No room at the Inn for smokers, judge rules

Tim Healy

A PAGODA-style smoking area in a courtyard of a pub is not exempt from the smoking ban, a judge ruled.

The Fisherman's Inn in Main Street, St Johnston, Co Donegal. erected a wooden structure with a perspex-type roof for smokers.

But the health authorities said it was effectively a room within a room because it is surrounded by four walls of the main premises.

A HSE environmental health officer who visited the pub on April 15, 2010, took the view that because the roof of the structure and the main pub roof overlapped, it could not be considered an open space – and was therefore not exempt from the smoking ban.

The officer noted it was not possible to walk out into the open air because the only means of access to the smoking area was through doors to the adjoining lounge.

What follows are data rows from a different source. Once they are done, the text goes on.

(** * SC_Binary: the binary downloader script, embedded and verified

    A shallow embedding of [script.py] (class [BinaryDownloader]): the
    manifest [paths_json], the three per-tool download loops, the fetcher
    [_download] and the layout creation, over an explicit model of the
    filesystem, the network and the archive decoders. *)

From Stdlib Require Import ZArith Lia Ascii.
From stdpp Require Import gmap strings list fin_maps pretty.

(** ** Strings as the script uses them *)

(** Python [s.endswith(suffix)]. *)
Definition endswith (s suffix : string) : bool :=
  let n := String.length s in
  let k := String.length suffix in
  (k <=? n)%nat && String.eqb (String.substring (n - k) k s) suffix.

(** Python [s[:n]]. *)
Definition str_take (n : nat) (s : string) : string := String.substring 0 n s.

(** Python [s.split(sep)] for a one-character separator: the pieces between
    the separators, empty pieces included. *)
Fixpoint split_on (sep : ascii) (s : string) : list string :=
  match s with
  | EmptyString => [""]
  | String c r =>
      if Ascii.eqb c sep then "" :: split_on sep r
      else match split_on sep r with
           | [] => [String c ""]
           | w :: ws => String c w :: ws
           end
  end.

(** Python [url.split('/')[-1]]. *)
Definition last_segment (url : string) : string :=
  List.last (split_on "/" url) "".

(** Python [sep.join(parts)]. *)
Fixpoint str_join (sep : string) (parts : list string) : string :=
  match parts with
  | [] => ""
  | [x] => x
  | x :: r => x +:+ sep +:+ str_join sep r
  end.

(** The characters of [s] contain no underscore. *)
Fixpoint no_underscore (s : string) : bool :=
  match s with
  | EmptyString => true
  | String c r => negb (Ascii.eqb c "_") && no_underscore r
  end.

(** Python [f"{n}"] for a non-negative counter. *)
Definition str_nat (n : nat) : string := pretty n.

(** ** Configuration *)

Definition FFMPEG_URL : string :=
  "https://github.com/eugeneware/ffmpeg-static/releases/download/b6.1.1".
Definition BENTO4_URL : string := "https://www.bok.net/Bento4/binaries".
Definition MEGATOOLS_URL : string := "https://megatools.megous.com/builds/builds".

Definition BENTO4_VERSION : string := "1-6-0-641".
Definition MEGATOOLS_VERSION : string := "1.11.3.20250401".

(** Python dict literals that the script only reads are association lists in
    insertion order ([.items()] iterates in that order). *)
Fixpoint assoc {V} (k : string) (d : list (string * V)) : option V :=
  match d with
  | [] => None
  | (k', v) :: r => if String.eqb k k' then Some v else assoc k r
  end.

(** [self.platforms] *)
Definition platforms : list (string * list string) :=
  [ ("windows", ["x64"]);
    ("darwin", ["x64"; "arm64"]);
    ("linux", ["x64"; "arm64"]) ].

(** The tool directory names of [_create_directories]. *)
Definition tools : list string := ["ffmpeg"; "bento4"; "megatools"].

(** [ffmpeg_map] of [download_ffmpeg] *)
Definition ffmpeg_map : list (string * list (string * string)) :=
  [ ("windows", [("x64", "win32-x64")]);
    ("darwin", [("x64", "darwin-x64"); ("arm64", "darwin-arm64")]);
    ("linux", [("x64", "linux-x64"); ("arm64", "linux-arm64")]) ].

(** [platform_config] of [download_bento4] *)
Definition platform_config : list (string * list (string * string)) :=
  [ ("windows", [("x64", "x86_64-microsoft-win32")]);
    ("darwin", [("x64", "universal-apple-macosx"); ("arm64", "universal-apple-macosx")]);
    ("linux", [("x64", "x86_64-unknown-linux"); ("arm64", "x86_64-unknown-linux")]) ].

(** [executables] of [download_bento4] *)
Definition executables : list (string * list string) :=
  [ ("windows", ["mp4decrypt.exe"; "mp4encrypt.exe"; "mp4info.exe"; "mp4dump.exe"]);
    ("darwin", ["mp4decrypt"; "mp4encrypt"; "mp4info"; "mp4dump"]);
    ("linux", ["mp4decrypt"; "mp4encrypt"; "mp4info"; "mp4dump"]) ].

(** [config] of [download_megatools]: (platform_str, extension, executable) *)
Definition config : list (string * list (string * (string * string * string))) :=
  [ ("windows", [("x64", ("win64", ".zip", "megatools.exe"))]);
    ("darwin", [("x64", ("linux-x86_64", ".tar.gz", "megatools"));
                ("arm64", ("linux-aarch64", ".tar.gz", "megatools"))]);
    ("linux", [("x64", ("linux-x86_64", ".tar.gz", "megatools"));
               ("arm64", ("linux-aarch64", ".tar.gz", "megatools"))]) ].

(** The URLs the three loops build: [filename] and [url] of lines 90 and
    91, [url] of line 139 and of line 196. *)
Definition ffmpeg_filename (executable platform_str : string) : string :=
  executable +:+ "-" +:+ platform_str.

Definition ffmpeg_url (executable platform_str : string) : string :=
  FFMPEG_URL +:+ "/" +:+ ffmpeg_filename executable platform_str +:+ ".gz".

Definition bento4_url (platform_str : string) : string :=
  BENTO4_URL +:+ "/Bento4-SDK-" +:+ BENTO4_VERSION +:+ "." +:+ platform_str +:+ ".zip".

Definition megatools_url (platform_str extension : string) : string :=
  MEGATOOLS_URL +:+ "/megatools-" +:+ MEGATOOLS_VERSION +:+ "-" +:+ platform_str +:+ extension.

(** ** The manifest [paths_json] and [_add_path]

    The dict is a finite map from keys to lists of paths; the lists keep the
    order of the appends, the order of the keys is not tracked. *)

Definition manifest_key (platform arch tool : string) : string :=
  platform +:+ "_" +:+ arch +:+ "_" +:+ tool.

Definition rel_path (platform arch tool binary : string) : string :=
  platform +:+ "/" +:+ arch +:+ "/" +:+ tool +:+ "/" +:+ binary.

(** [_add_path] on the dict itself: create the list when the key is absent,
    append the relative path unless the list already holds it. *)
Definition add_path (platform arch tool binary : string)
    (paths : gmap string (list string)) : gmap string (list string) :=
  let key := manifest_key platform arch tool in
  let paths1 := match paths !! key with
                | None => <[key := []]> paths
                | Some _ => paths
                end in
  let rel := rel_path platform arch tool binary in
  match paths1 !! key with
  | Some l => if bool_decide (rel ∈ l) then paths1 else <[key := l ++ [rel]]> paths1
  | None => paths1
  end.

(** ** Filesystem, network and console: the world the script runs in *)

(** A path is the list of its components, relative to the working directory
    ([[]] is the working directory itself); an absolute path starts with the
    component ["/"].  The host is POSIX. *)
Abbreviation Path := (list string).

Inductive node :=
| Dir
| File (data : string) (mode : Z).

Abbreviation FS := (gmap (list string) node).

Definition fs_lookup (f : FS) (p : Path) : option node :=
  match p with
  | [] => Some Dir
  | _ => f !! p
  end.

(** [os.path.join]/[pathlib] rendering of a path. *)
Definition path_str (p : Path) : string := str_join "/" p.

Definition basename (p : Path) : string := List.last p "".

(** The non-empty prefixes of a path, shortest first. *)
Fixpoint prefixes_from (acc p : Path) : list Path :=
  match p with
  | [] => []
  | c :: r => (acc ++ [c]) :: prefixes_from (acc ++ [c]) r
  end.

Definition prefixes (p : Path) : list Path := prefixes_from [] p.

(** [base / name] of [pathlib]: empty and ["."] components of [name] are
    dropped, an absolute [name] replaces [base]. *)
Definition name_components (name : string) : list string :=
  List.filter (fun c => negb (String.eqb c "") && negb (String.eqb c "."))
              (split_on "/" name).

Definition is_absolute (name : string) : bool :=
  match name with
  | String c _ => Ascii.eqb c "/"
  | EmptyString => false
  end.

Definition path_join (base : Path) (name : string) : Path :=
  if is_absolute name then "/" :: name_components name
  else base ++ name_components name.

(** The exceptions the script can meet; all are subclasses of [Exception]. *)
Inductive exn :=
| FileExistsError (p : Path)
| FileNotFoundError (p : Path)
| NotADirectoryError (p : Path)
| IsADirectoryError (p : Path)
| ShutilError (p : Path)
| KeyError (k : string)
| RequestException (msg : string)
| HTTPError (msg : string)
| BadArchive (msg : string).

(** [str(e)] *)
Definition str_exn (e : exn) : string :=
  match e with
  | FileExistsError p => "[Errno 17] File exists: '" +:+ path_str p +:+ "'"
  | FileNotFoundError p => "[Errno 2] No such file or directory: '" +:+ path_str p +:+ "'"
  | NotADirectoryError p => "[Errno 20] Not a directory: '" +:+ path_str p +:+ "'"
  | IsADirectoryError p => "[Errno 21] Is a directory: '" +:+ path_str p +:+ "'"
  | ShutilError p => "Destination path '" +:+ path_str p +:+ "' already exists"
  | KeyError k => "'" +:+ k +:+ "'"
  | RequestException msg => msg
  | HTTPError msg => msg
  | BadArchive msg => msg
  end.

(** What [session.get(url, stream=True, timeout=60)] gives back: the status
    code and the reason phrase of the final response (redirects are followed
    by [requests]), the URL it came from, and what [iter_content] yields: the
    chunks, then possibly an error in the middle of the stream. *)
Record response := Response {
  status_code : nat;
  reason : string;
  final_url : string;
  chunks : list string;
  stream_error : option string
}.

(** The status codes for which [raise_for_status()] raises: the client
    errors 400 to 499 and the server errors 500 to 599, and no other. *)
Definition error_status (code : nat) : bool := (400 <=? code)%nat && (code <? 600)%nat.

(** The message of the [HTTPError] of [raise_for_status()], [None] when it
    returns. *)
Definition http_error (r : response) : option string :=
  if error_status (status_code r) then
    Some (str_nat (status_code r)
          +:+ (if (status_code r <? 500)%nat then " Client Error: " else " Server Error: ")
          +:+ reason r +:+ " for url: " +:+ final_url r)
  else None.

Inductive get_result :=
| GetRaises (msg : string)
| GetReturns (r : response).

(** A member of a zip or tar archive: its name, the bytes it unpacks to, and
    the error its unpacking ends with when the member is damaged.  A name
    that ends with [/] is a directory. *)
Record member := Member {
  filename : string;
  payload : string;
  damaged : option string
}.

(** The collaborators of the script: the network (the answer may depend on
    how many requests came before), the three archive decoders, the JSON
    encoder and the working directory. *)
Record world := World {
  http_get : nat -> string -> get_result;
  gunzip : string -> string * option string;
  unzip : string -> option (list member);
  untar : string -> option (list member);
  json_dumps : gmap string (list string) -> string;
  cwd : string
}.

Pub owners St Johnston Taverns Ltd, and directors Martin and Ann-Marie Toland, were prosecuted under smoking ban legislation in Letterkenny District Court on February 2, 2011.


They denied it breached the ban, and their architect told the court that the smoking area was open to the elements.

District Judge Seamus Hughes dismissed the case after finding that more than 50pc of the walls of the structure were open and therefore came within the exceptions for smoking areas as contained in the Public Health (Tobacco) Act 2002.

But the judge decided to state a case to the High Court, seeking opinion on whether his findings were correct in law.

Yesterday, president of the High Court, Mr Justice Nicholas Kearns, found the district judge was incorrect in holding that the smoking area was "outdoor" in the meaning of the act.

He was mistaken in not holding that the perimiter of the smoking area was surrounded on all sides by walls or similar structures.

He also said the district judge's finding appeared to be based on evidence given by the pub proprietors' own architect.

He said the pagoda structure was "entirely enclosed by stone walls" and he agreed with a description by health authorities that it was effectively "a room within a room".